Role of small GTPase protein Rac1 in cardiovascular diseases: development of new selective pharmacological inhibitors.

A pathway-based genome-wide association analysis has recently identified Rac1 as one of the biologically important gene in coronary heart diseases. The role of the small GTPase Rac1 in cardiac hypertrophy and atherosclerosis has also been documented in clinical studies with the HMG-CoA reductase inhibitors and in in vitro and in vivo settings using transgenic and knockout mice. Thus, Rac1 has emerged as a new pharmacological target for the treatment of cardiovascular diseases. The activation state of Rac1 depends on the release of guanosine diphosphate and the binding of guanosine triphosphate. This cycling is regulated by the guanine nucleotide exchange factors, as activators, and by the GTPase-activating proteins. Three categories of selective Rac1 inhibitors have been developed affecting different steps of this pathway: antagonists of Rac1-guanine nucleotide exchange factor interaction, allosteric inhibitors of nucleotide binding to Rac1, and antagonists of Rac1-mediated NADPH oxidase activity.

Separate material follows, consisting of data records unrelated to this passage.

(** * esp32-homekit: the C++ characteristic / accessory bridge (hap.hpp, hap.cpp)

    A shallow embedding of the bridging layer of the HomeKit component:
    the fixed-point codec of [FloatCharacteristic], the capability model of
    [Characteristic] and its typed and functional subclasses, the transfer
    structure built by [get_characteristic_struct], and the accessory
    bring-up ([register_accessory], [init_callback], [add_service]).

    The target is the ESP32: [int] and [void*] are both 32 bits wide, [float]
    is IEEE-754 binary32.  Calls into the host library (hap.h) are recorded in
    an event trace. *)

From stdpp Require Import gmap strings list.
From Stdlib Require Import ZArith QArith Qabs Lia.
From Stdlib Require Import Floats.SpecFloat.

Open Scope Z_scope.

(** ** Machine integers and the pointer-sized payload *)

Definition int_min : Z := - 2 ^ 31.
Definition int_max : Z := 2 ^ 31 - 1.

(** An untyped pointer on the target: an unsigned 32-bit pattern,
    [nullptr] is 0. *)
Abbreviation payload := Z.
Definition nullptr : payload := 0.

(** [reinterpret_cast] of an [int] to a pointer: the same 32 bits. *)
Definition int_to_ptr (n : Z) : payload := n mod 2 ^ 32.

(** [reinterpret_cast] of a pointer to an [int]: the same 32 bits, signed. *)
Definition ptr_to_int (p : payload) : Z :=
  let u := p mod 2 ^ 32 in if u <? 2 ^ 31 then u else u - 2 ^ 32.

(** ** IEEE-754 binary32, over the Standard Library's [spec_float] *)

Module Float32.

Definition prec : Z := 24.
Definition emax : Z := 128.

Definition float : Type := spec_float.

Definition mul : float -> float -> float := SFmul prec emax.
Definition div : float -> float -> float := SFdiv prec emax.

(** Conversion of an [int] to [float] (round to nearest, ties to even). *)
Definition of_int (n : Z) : float := binary_normalize prec emax n 0 false.

(** The literal [100.0f]. *)
Definition hundred : float := of_int 100.

(** Magnitude of the nearest integer to [m * 2^e], halfway cases away
    from zero. *)
Definition round_magnitude (m : positive) (e : Z) : Z :=
  match e with
  | Z0 => Zpos m
  | Zpos _ => Z.shiftl (Zpos m) e
  | Zneg p => Z.shiftr (Z.shiftr (Zpos m) (Zpos p - 1) + 1) 1
  end.

(** [round] of <math.h>: the result is an integer-valued float, always
    exactly representable, so the [float] and the [double] overload agree
    on a [float] argument. *)
Definition round (x : float) : float :=
  match x with
  | S754_finite s m e =>
      binary_normalize prec emax (cond_Zopp s (round_magnitude m e)) 0 s
  | _ => x
  end.

(** Magnitude of [m * 2^e] truncated toward zero. *)
Definition trunc_magnitude (m : positive) (e : Z) : Z :=
  match e with
  | Z0 => Zpos m
  | Zpos _ => Z.shiftl (Zpos m) e
  | Zneg p => Z.shiftr (Zpos m) (Zpos p)
  end.

(** [static_cast] of a [float] to [int]: truncation; the behaviour is undefined
    ([None]) for NaN, infinities and values outside the range of [int]. *)
Definition to_int (x : float) : option Z :=
  match x with
  | S754_zero _ => Some 0
  | S754_finite s m e =>
      let n := cond_Zopp s (trunc_magnitude m e) in
      if (int_min <=? n) && (n <=? int_max) then Some n else None
  | _ => None
  end.

(** The rational value of a finite float. *)
Definition to_Q (x : float) : Q :=
  match x with
  | S754_finite s m e => (inject_Z (cond_Zopp s (Zpos m)) * Qpower 2 e)%Q
  | _ => 0%Q
  end.

Definition is_finite (x : float) : bool :=
  match x with
  | S754_zero _ | S754_finite _ _ _ => true
  | _ => false
  end.

(** A well-formed binary32 datum. *)
Definition valid (x : float) : bool := valid_binary prec emax x.

End Float32.

Abbreviation float := Float32.float.

(** ** The fixed-point codec of [FloatCharacteristic] (hap.hpp 277-287) *)

(** [floatToVoid]: the product with [100.0f] is rounded, cast to [int], and
    the same bits are returned as a pointer. *)
Definition floatToVoid (value : float) : option payload :=
  match Float32.to_int (Float32.round (Float32.mul value Float32.hundred)) with
  | Some intValue => Some (int_to_ptr intValue)
  | None => None
  end.

(** [voidToFloat]: [intValue / 100.0f]. *)
Definition voidToFloat (value : payload) : float :=
  let intValue := ptr_to_int value in
  Float32.div (Float32.of_int intValue) Float32.hundred.

(** The float 21.5. *)
Definition f_21_5 : float := S754_finite false 11272192 (-19).
(** The float 167772.25, exactly 16777225 hundredths. *)
Definition f_167772_25 : float := S754_finite false 10737424 (-6).
(** The float 65536.0234375, the binary32 value nearest to 65536.02. *)
Definition f_65536_02 : float := S754_finite false 8388611 (-7).

(** [v] is exactly [k] hundredths. *)
Definition is_hundredths (v : float) (k : Z) : Prop :=
  Float32.valid v = true /\ Float32.is_finite v = true /\
  (Float32.to_Q v == inject_Z k / 100)%Q.

(** Decoding the encoding of [v] is defined and lands within [tol] of [v]. *)
Definition roundtrip_within (tol : Q) (v : float) : Prop :=
  exists p, floatToVoid v = Some p /\
    (Qabs (Float32.to_Q (voidToFloat p) - Float32.to_Q v) <= tol)%Q.

(** *** Vocabulary for the rounding of binary32 results *)

(** Round to nearest, ties to even, from the round and the sticky bit. *)
Definition Zrne (q : Z) (r s : bool) : Z :=
  if r && (s || Z.odd q) then q + 1 else q.

(** The round and the sticky bit that a location stands for. *)
Definition loc_r (l : location) : bool :=
  match l with loc_Inexact Eq | loc_Inexact Gt => true | _ => false end.
Definition loc_s (l : location) : bool :=
  match l with loc_Inexact Lt | loc_Inexact Gt => true | _ => false end.

(** The mantissa [m] rounded to nearest even once its low [n] bits are
    dropped; [r0] and [s0] say what lies below [m] itself. *)
Definition Zround_shift (m n : Z) (r0 s0 : bool) : Z :=
  if n =? 0 then Zrne m r0 s0
  else Zrne (m / 2 ^ n) (Z.odd (m / 2 ^ (n - 1)))
            (r0 || s0 || negb (m mod 2 ^ (n - 1) =? 0)).

(** A rounded mantissa as a binary32 datum: 2^24 is renormalised. *)
Definition Znormal (sx : bool) (m' e : Z) : spec_float :=
  if m' <? 16777216 then S754_finite sx (Z.to_pos m') e
  else S754_finite sx 8388608 (e + 1).

(** The counts of hundredths on which the round trip is exact: the
    magnitudes below 65536.00. *)
Definition codec_bound : Z := 6553600.

(** ** Declarations of hap.h *)

(** Modelled from the spec: hap.h is not among the sources.  Of its
    enumerations only the constants named in hap.cpp are listed, every other
    constant is carried as its number. *)
Inductive hap_characteristic_type : Type :=
| HAP_CHARACTER_IDENTIFY
| HAP_CHARACTER_MANUFACTURER
| HAP_CHARACTER_MODEL
| HAP_CHARACTER_NAME
| HAP_CHARACTER_SERIAL_NUMBER
| HAP_CHARACTER_FIRMWARE_REVISION
| HAP_CHARACTER_number (n : Z).

(** Modelled from the spec: the service types of hap.h, of which hap.cpp
    names one. *)
Inductive hap_service_type : Type :=
| HAP_SERVICE_ACCESSORY_INFORMATION
| HAP_SERVICE_number (n : Z).

(** Modelled from the spec: the category enumeration of hap.h, carried as
    its number. *)
Definition hap_accessory_category : Type := Z.

(** The functions of hap.cpp whose addresses are handed to the host. *)
Inductive callback : Type :=
| identify_read_fn
| read_characteristic_fn
| write_characteristic_fn
| set_characteristic_event_handle_fn
| accessory_init_fn.

(** Modelled from the spec: [struct hap_characteristic] of hap.h, its fields
    in the order of the initialisers of [init_callback]. *)
Record hap_characteristic : Type := {
  hc_type : hap_characteristic_type;
  hc_initial_value : payload;
  hc_callback_arg : payload;
  hc_read : option callback;
  hc_write : option callback;
  hc_event : option callback;
}.

(** Modelled from the spec: [struct hap_characteristic_ex] of hap.h, the
    transfer structure, its fields in the order of the initialiser of
    [get_characteristic_struct]. *)
Record hap_characteristic_ex : Type := {
  type : hap_characteristic_type;
  initial_value : payload;
  callback_arg : payload;
  read_fn : option callback;
  write_fn : option callback;
  event_fn : option callback;
  override_max_value : bool;
  max_value : payload;
  override_min_value : bool;
  min_value : payload;
  reserved_flag : bool;
  reserved_pointer : payload;
  override_valid_values : bool;
  valid_values_length : Z;
  valid_values : payload;
}.

(** ** Observable events: host calls, storage management, dispatches *)

(** What a run leaves behind, in order: the calls into the host library
    (the functions of hap.h are not among the sources: a call is recorded
    with its arguments, and what the host returns is a parameter of the
    model), the calls of [new] and [delete] for arrays, the entries into
    [value_changed], the calls of listeners, and the two assignments the
    bridge has to make before it calls the host: of the static flag
    [hap_initialized] (hap.cpp 86) and of a characteristic's back-reference
    (hap.cpp 133). *)
Inductive event : Type :=
| Ev_hap_init
| Ev_hap_accessory_register
    (name id setup_code manufacturer : payload)
    (category : hap_accessory_category) (port config_number : Z)
    (context : payload) (cb : callback)
| Ev_hap_accessory_add (handle : payload)
| Ev_hap_service_and_characteristics_add
    (handle object : payload) (ty : hap_service_type)
    (cs : list hap_characteristic) (count : Z)
| Ev_hap_service_and_characteristics_ex_add
    (handle object : payload) (ty : hap_service_type)
    (cs : list hap_characteristic_ex) (count : Z)
| Ev_hap_event_response (handle ev_handle value : payload)
| Ev_new (address : payload)
| Ev_delete (address : payload)
| Ev_value_changed (this : payload) (new_value : payload)
| Ev_listener (this : payload) (index : nat)
| Ev_hap_initialized_set
| Ev_accessory_handle_set (this : payload) (handle : payload).

(** ** Storage: arrays from [new], character buffers of strings *)

Inductive block : Type :=
| BInts (content : list Z)
| BChars (content : string)
| BStructs (size : nat).

(** A storage cell keeps its address for ever; a released one is [Freed]. *)
Inductive cell : Type :=
| Live (b : block)
| Freed.

Abbreviation memory := (list cell).

(** Cell number [i] has address [i + 1], so no block sits at [nullptr]. *)
Definition address_of (i : nat) : payload := Z.of_nat i + 1.
Definition index_of (a : payload) : option nat :=
  if 1 <=? a then Some (Z.to_nat (a - 1)) else None.

Definition deref (m : memory) (a : payload) : option block :=
  match index_of a with
  | Some i => match m !! i with Some (Live b) => Some b | _ => None end
  | None => None
  end.
(** [SELECT *, order_items( * ) FROM orders WHERE id = ...] with [.single()]. *)
Definition select_order (d : Database) (id0 : string)
    : PgError + (OrderRow * list OrderItemRow) :=
  match filter (fun r => String.eqb (id r) id0) (orders d) with
  | [r] => inr (r, filter (fun it => String.eqb (order_id it) id0) (order_items d))
  | _ => inl no_single_row
  end.

(** The numbers of a day are carried by orders created on that day. *)
Definition day_scoped (os : list OrderRow) (today : Date) : Prop :=
  forall o seq, In o os -> order_number o = format_order_number today seq ->
                DATE (created_at o) = today.

(** The completion timestamp is there exactly when the order is completed. *)
Definition completion_inv (r : OrderRow) : Prop :=
  completed_at r <> None <-> status r = completed.

End Db.

(* ------------------------------------------------------------------------- *)
(** ** The [useOrders] hook *)

Module Hook.

Import Db.

(** What a [throw] carries: the error object of the backend client, or a
    JavaScript [Error] with its message. *)
Inductive Thrown : Type :=
| PostgrestError (e : PgError)
| JsError (message : string).

(** A line of [console.error]. *)
Inductive LogLine : Type := Log (label : string) (what : option Thrown).

Record CartItem : Type := mkCartItem {
  cart_id : string;
  name : string;
  cart_quantity : Z;
  totalPrice : Z;
  selectedVariation : option string;
  selectedAddOns : option string
}.

Record CreateOrderOptions : Type := mkOptions {
  opt_address : option string;
  opt_landmark : option string;
  opt_pickupTime : option string;
  opt_partySize : option Z;
  opt_dineInTime : option string;
  opt_referenceNumber : option string;
  opt_notes : option string;
  opt_deliveryFee : option Z;
  opt_lalamoveQuotationId : option string;
  opt_deliveryLat : option string;
  opt_deliveryLng : option string
}.

Record DeliveryStoreConfig : Type := mkConfig {
  market : string;
  serviceType : string;
  sandbox : bool;
  storeName : string;
  storePhone : string;
  storeAddress : string;
  storeLatitude : string;
  storeLongitude : string
}.

Record DeliveryOrderResult : Type := mkDeliveryOrderResult {
  orderId : string;
  bookingStatus : string;
  shareLink : string;
  driverId : option string
}.

(** The arguments [createDeliveryOrder] is called with. *)
Record BookingCall : Type := mkBookingCall {
  bc_quotationId : string;
  bc_recipientName : string;
  bc_recipientPhone : string;
  bc_config : DeliveryStoreConfig;
  bc_orderId : string;
  bc_deliveryAddress : option string;
  bc_deliveryLat : option string;
  bc_deliveryLng : option string
}.

(** An order as the hook hands it out ([formatOrderData]). *)
Record Order : Type := mkOrder {
  row : OrderRow;
  items : list OrderItemRow
}.

(** The state the hook works on. *)
Record World : Type := mkWorld {
  db : Database;
  storage : RateLimit.LocalStorage;
  client_session_id : option string;      (* [sessionStorage] *)
  console : list LogLine;
  hook_orders : list Order;               (* [orders] state *)
  hook_error : option string              (* [error] state *)
}.

(** What the outside decides during one call of a hook operation. *)
Record Outside : Type := mkOutside {
  session_now : Z;                 (* [Date.now()] in [getClientIP] *)
  session_random : string;         (* [Math.random().toString(36).substr(2, 9)] *)
  check_now0 : Z;                  (* readings in [checkRateLimit] *)
  check_now : Z;
  record_now0 : Z;                 (* readings in [recordAction] *)
  record_now : Z;
  rpc_fault : option PgError;      (* the [rpc] call fails before it runs *)
  rpc_now : Z;                     (* [now()] of the [rpc] transaction *)
  rpc_fuel : nat;                  (* loop rounds before the statement times out *)
  insert_fault : option PgError;   (* the order insert fails *)
  insert_uuid : string;
  insert_now : Z;
  items_fault : option PgError;    (* the items insert fails *)
  item_uuid : nat -> string;
  items_now : Z;
  book : BookingCall -> Thrown + DeliveryOrderResult;  (* [createDeliveryOrder] *)
  update_request_fault : option PgError;       (* an update request fails *)
  update_fault : OrderRow -> option PgError;   (* an update fails on a row *)
  update_now : Z;
  fetch_fault : option PgError;    (* the single-order read fails *)
  list_fault : option PgError;     (* the list read fails *)
  checkout_role : Role             (* the session in which [createOrder] runs *)
}.
Lemma october_prefers_dated_witness :
  let m' := final (ReorgSite.relocate_october false "docs" (start october_site)) in
  files (wld m') !! ["docs"; "sessions"; "2025"; "10"; "index.html"]
  = Some "<h1>14 October</h1>"
  /\ files (wld m') !! ["docs"; "jc-october-2025.html"]
     = Some (ReorgSite.stub_html "/sessions/2025/10/").
Proof.
  cbv zeta.
  destruct (october_prefers_dated "docs" "<h1>14 October</h1>" "<h1>October</h1>"
              (start october_site)
              (final (ReorgSite.relocate_october false "docs" (start october_site))))
    as [H _].
  - reflexivity.
  - reflexivity.
  - apply (bool_decide_unpack _). vm_compute. exact I.
  - unfold absent. apply (bool_decide_unpack _). vm_compute. exact I.
  - apply ok_final. vm_compute. reflexivity.
  - destruct H as (H1 & _ & H2).
    + unfold holds. apply (bool_decide_unpack _). vm_compute. exact I.
    + split; [exact H1|exact H2].
Defined.

(* --------------------------------------------------------------------- *)
(** ** Where the asset directories end up *)
(* --------------------------------------------------------------------- *)

(** A subtree renamed to a free place arrives there entry by entry. *)
Lemma lookup_rekey_below {V} (s d rest : path) (m : gmap path V) :
  m !! (d ++ rest) = None -> rekey s d m !! (d ++ rest) = m !! (s ++ rest).
Proof.
  unfold rekey.
  apply (map_fold_weak_ind
           (fun r m => m !! (d ++ rest) = None -> r !! (d ++ rest) = m !! (s ++ rest)));
    [reflexivity|].
  intros k v m0 r Hk IH Hd.
  destruct (decide (k = d ++ rest)) as [->|Hkd]; [now rewrite lookup_insert_eq in Hd|].
  rewrite lookup_insert_ne in Hd by exact Hkd.
  destruct (decide (k = s ++ rest)) as [->|Hks].
  - unfold retarget, under.
    rewrite bool_decide_eq_true_2 by (now exists rest).
    now rewrite drop_app_length, !lookup_insert_eq.
  - rewrite (lookup_insert_ne m0) by exact Hks.
    rewrite lookup_insert_ne; [now apply IH|].
    unfold retarget, under. case_bool_decide as Hu; [|exact Hkd].
    destruct Hu as [t ->]. rewrite drop_app_length. intros Heq.
    apply app_inv_head in Heq. congruence.
Qed.

Lemma retarget_below (s d rest k : path) :
  retarget s d k = d ++ rest -> k = s ++ rest \/ k = d ++ rest.
Proof.
  unfold retarget, under. case_bool_decide as Hu; [|auto].
  destruct Hu as [t ->]. rewrite drop_app_length. intros Heq.
  apply app_inv_head in Heq. left. congruence.
Qed.

(** [git mv] with a directory as destination puts the source inside it. *)
Lemma git_mv_into src dst w w' s d rest c :
  git_mv src dst w = Some w' -> norm src = Some s -> norm dst = Some d ->
  is_dir w d = true ->
  holds (s ++ rest) c w -> absent (d ++ [List.last s ""%string] ++ rest) w ->
  holds (d ++ [List.last s ""%string] ++ rest) c w'.
Proof.
  intros H Hs Hd Hdir (Hf & Hnd & Hi) (Af & Ad & Ai).
  unfold git_mv in H. rewrite Hs, Hd, Hdir in H.
  destruct (_ || _) in H; [discriminate|]. injection H as <-.
  rewrite app_assoc in *. repeat split; cbn.
  - now rewrite lookup_rekey_below.
  - rewrite elem_of_rekey_set. intros (k & Hk & Hr).
    apply retarget_below in Hr as [-> | ->]; contradiction.
  - now rewrite lookup_rekey_below.
Qed.

Section Assets.
Variable root : string.
Variable c : string.
Variable rest : path.
Hypothesis Hplain : has_slash root = false.
Hypothesis Hroot : norm root = Some [root].

Lemma asset_waiting_step a m w' o r :
  asset_waiting root a rest c m ->
  (forall p, In p [[root]; [root; a]; [root; "assets"%string; a]] ->
     p ∈ dirs (wld m) -> p ∈ dirs w') ->
  (forall p, In p [[root; a] ++ rest; [root; "assets"%string; a; a] ++ rest] ->
     leaves p (wld m) w') ->
  asset_waiting root a rest c (Machine w' o r).
Proof.
  intros (D1 & D2 & D3 & Hh & Ha) Hd Hl.
  split; [|split; [|split; [|split]]]; cbn [wld].
  - apply (Hd [root]); [cbn; tauto|exact D1].
  - apply (Hd [root; a]); [cbn; tauto|exact D2].
  - apply (Hd [root; "assets"%string; a]); [cbn; tauto|exact D3].
  - eapply leaves_holds; [apply Hl; cbn; tauto|exact Hh].
  - eapply leaves_absent; [apply Hl; cbn; tauto|exact Ha].
Qed.

Ltac nm :=
  first
    [ cbn [String.append];
      apply (norm_dirname_below root "assets" _ [root; "assets"%string]);
      [rewrite (root_child root Hroot); reflexivity|reflexivity|discriminate]
    | cbn [String.append]; rewrite (root_child root Hroot); reflexivity ].

Ltac np :=
  let k := fresh "k" in
  let Hk := fresh "Hk" in
  intros [k Hk]; cbn in Hk; discriminate Hk.

Ltac dir_tac He :=
  lazymatch type of He with
  | effect (MkdirP _) _ = Some _ =>
      cbn [effect] in He; eapply mkdir_p_all_grows; exact He
  | effect (GitMv _ _) _ = Some _ =>
      cbn [effect] in He; eapply git_mv_keeps_dir; [exact He|nm|nm|np|np]
  end.

Ltac leaf_tac He :=
  lazymatch type of He with
  | effect (MkdirP _) _ = Some _ =>
      let s := fresh "s" in
      let Hs := fresh "Hs" in
      cbn [effect] in He; eapply mkdir_p_all_leaves; [exact He|];
      intros s Hs; cbn [In] in Hs;
      repeat (destruct Hs as [<-|Hs]); try contradiction;
      eexists; (split; [nm|np])
  | effect (GitMv _ _) _ = Some _ =>
      cbn [effect] in He; eapply git_mv_leaves; [exact He|nm|nm|np|np]
  end.

Ltac cases Hp :=
  cbn [In] in Hp; repeat (destruct Hp as [<-|Hp]); try contradiction.

Ltac waiting_tac :=
  first
    [ assumption
    | exact I
    | match goal with
      | Hm : asset_waiting _ _ _ _ ?m, He : effect _ (wld ?m) = Some _ |- _ =>
          let p := fresh "p" in
          let Hp := fresh "Hp" in
          apply (asset_waiting_step _ _ _ _ _ Hm);
          [ intros p Hp; cases Hp; dir_tac He
          | intros p Hp; cases Hp; leaf_tac He ]
      end ].

Ltac nested_tac :=
  first
    [ assumption
    | exact I
    | match goal with
      | Hm : asset_nested _ _ _ _ ?m, He : effect _ (wld ?m) = Some _ |- _ =>
          unfold asset_nested in *; cbn [wld];
          eapply leaves_holds; [|exact Hm]; leaf_tac He
      end ].

(** The loop body for another asset directory. *)
Lemma other_asset a a' :
  In a ["css"; "js"; "img"]%string -> In a' ["css"; "js"; "img"]%string -> a' <> a ->
  let body :=
    d ← ask (fun w => isdir_at w (root +:+ "/" +:+ a'));
    when d (ReorgSite.git_mv_if_exists_and_tracked false (root +:+ "/" +:+ a')
              (root +:+ "/assets/" +:+ a')) in
  hoare (asset_waiting root a rest c) body (fun _ => asset_waiting root a rest c)
    (fun _ => True)
  /\ hoare (asset_nested root a rest c) body (fun _ => asset_nested root a rest c)
       (fun _ => True).
Proof.
  intros Ha Ha' Hne body. subst body. cases Ha; cases Ha'; try congruence;
    (split; unfold_reorg;
     [walk ltac:(assumption) ltac:(waiting_tac)
     |walk ltac:(assumption) ltac:(nested_tac)]).
Qed.

Lemma dir_present w p : p ∈ dirs w -> is_dir w p = true /\ present w p = true.
Proof.
  intros H. assert (Hd : is_dir w p = true).
  { unfold is_dir. rewrite (bool_decide_eq_true_2 (p ∈ dirs w)) by exact H.
    apply orb_true_r. }
  split; [exact Hd|]. unfold present. now rewrite Hd.
Qed.

Lemma asset_found a m :
  In a ["css"; "js"; "img"]%string ->
  asset_waiting root a rest c m ->
  isdir_at (wld m) (root +:+ "/" +:+ a) = true
  /\ exists_at (wld m) (root +:+ "/" +:+ a) = true
  /\ tracked (wld m) (root +:+ "/" +:+ a) = true.
Proof.
  intros Ha (D1 & D2 & D3 & Hh & _).
  destruct (dir_present _ _ D2) as [Hd Hp].
  assert (Hr : resolve (wld m) (root +:+ "/" +:+ a) = Some [root; a]).
  { cases Ha; cbn [String.append];
      (rewrite (resolve_below root Hplain Hroot);
       [reflexivity|exact D1|reflexivity|discriminate..|exact Hp]). }
  assert (Hn : norm (root +:+ "/" +:+ a) = Some [root; a])
    by now apply resolve_norm in Hr.
  unfold isdir_at, exists_at, tracked. rewrite Hr, Hn, Hd.
  repeat split. apply bool_decide_eq_true_2.
  destruct Hh as (_ & _ & v & Hv). exists ([root; a] ++ rest), v.
  split; [exact Hv|]. now exists rest.
Qed.

Lemma this_asset a :
  In a ["css"; "js"; "img"]%string ->
  hoare (asset_waiting root a rest c)
    (d ← ask (fun w => isdir_at w (root +:+ "/" +:+ a));
     when d (ReorgSite.git_mv_if_exists_and_tracked false (root +:+ "/" +:+ a)
               (root +:+ "/assets/" +:+ a)))
    (fun _ => asset_nested root a rest c) (fun _ => True).
Proof.
  intros Ha.
  apply hoare_bind with (Q := fun d m => asset_waiting root a rest c m /\ d = true).
  { apply hoare_ask. intros m Hm. split; [exact Hm|]. now apply asset_found. }
  intros d. apply hoare_pure. intros ->. cbn [when].
  assert (H2 : hoare (asset_waiting root a rest c)
            (exec (MkdirP [sh_dirname (root +:+ "/assets/" +:+ a)]) ;;
             exec (GitMv (root +:+ "/" +:+ a) (root +:+ "/assets/" +:+ a)))
            (fun _ => asset_nested root a rest c) (fun _ => True)).
  { apply hoare_bind with (Q := fun _ => asset_waiting root a rest c).
    - cases Ha; apply hoare_exec; intros; waiting_tac.
    - intros ?. apply hoare_exec; [|auto].
      intros m w' (D1 & D2 & D3 & Hh & Hab) He. cbn [effect] in He.
      destruct (dir_present _ _ D3) as [Hd _].
      unfold asset_nested. cbn [wld].
      cases Ha;
        (eapply (git_mv_into _ _ _ _ [root; _] [root; "assets"%string; _] rest c He);
         [nm|nm|exact Hd|exact Hh|exact Hab]). }
  intros m Hm. destruct (asset_found a m Ha Hm) as (_ & He & Ht).
  rewrite (tracked_move_runs _ _ _ He Ht). exact (H2 m Hm).
Qed.

End Assets.
(** * eodal: querying a Spatio-Temporal Asset Catalog (STAC)

    A shallow embedding of [eodal/metadata/stac/client.py]: the sensor-agnostic
    [query_stac] and the two sensor-specific queries [sentinel2] and
    [sentinel1_rtc], together with the properties the specification states
    about them, and the YAML form of a mapper configuration.

    Python values are modelled by [pyval]; dictionaries are mutable objects
    that live in a store and are referred to by location, because
    [sentinel1_rtc] updates the [properties] dictionary of each scene in
    place.  Calls into the STAC client library are recorded in a trace and
    answered by the environment (the variables of section [Client]). *)

From Stdlib Require Import ZArith QArith String Ascii List Bool Lia DecimalString.
From stdpp Require Import base option list gmap strings.

Open Scope Z_scope.
Open Scope string_scope.
Open Scope list_scope.

(** ** Python values *)

Definition loc := positive.

(** [datetime.date] and [datetime.datetime]. *)
Record date := Date { year : Z; month : Z; day : Z }.

Record pydatetime := Datetime {
  dt_date : date; hour : Z; minute : Z; second : Z; microsecond : Z }.

(** A Python [float]: not-a-number, an infinity, or a finite value, which is
    a rational number. *)
Inductive pyfloat :=
| FNan
| FInf (negative : bool)
| FFin (q : Q).

(** A Python number as the code meets it: [int] or [float]. *)
Inductive pynum :=
| NInt (z : Z)
| NFloat (f : pyfloat).

#[warnings="-register-all"]
Inductive pyval :=
| VNone
| VBool (b : bool)
| VNum (n : pynum)
| VStr (s : string)
| VList (l : list pyval)
| VDate (d : date)
| VDatetime (t : pydatetime)
| VRef (l : loc).

(** A [dict] with string keys, in insertion order. *)
Definition pydict := list (string * pyval).

Fixpoint dict_get (k : string) (d : pydict) : option pyval :=
  match d with
  | [] => None
  | (k', v) :: d' => if String.eqb k k' then Some v else dict_get k d'
  end.

(** [d[k] = v]: an existing key keeps its position, a new key goes last. *)
Fixpoint dict_set (k : string) (v : pyval) (d : pydict) : pydict :=
  match d with
  | [] => [(k, v)]
  | (k', v') :: d' =>
      if String.eqb k k' then (k', v) :: d' else (k', v') :: dict_set k v d'
  end.

Definition dict_keys (d : pydict) : list string := map fst d.

(** A dictionary display [{k1: v1, ..., kn: vn}]. *)
Definition dict_literal (items : list (string * pyval)) : pydict :=
  fold_left (fun d kv => dict_set (fst kv) (snd kv) d) items [].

These chemical compounds have shown to selectively inhibit Rac1 activation in cultured cell lines without affecting the homologous proteins RhoA and Cdc42. Moreover, pioneer studies have been conducted with Rac1 inhibitors in in vivo experimental models of cardiovascular diseases with encouraging results. The present review summarizes the current knowledge of the role of Rac1 in cardiovascular diseases and the pharmacological approaches that have been developed to selectively inhibit its function.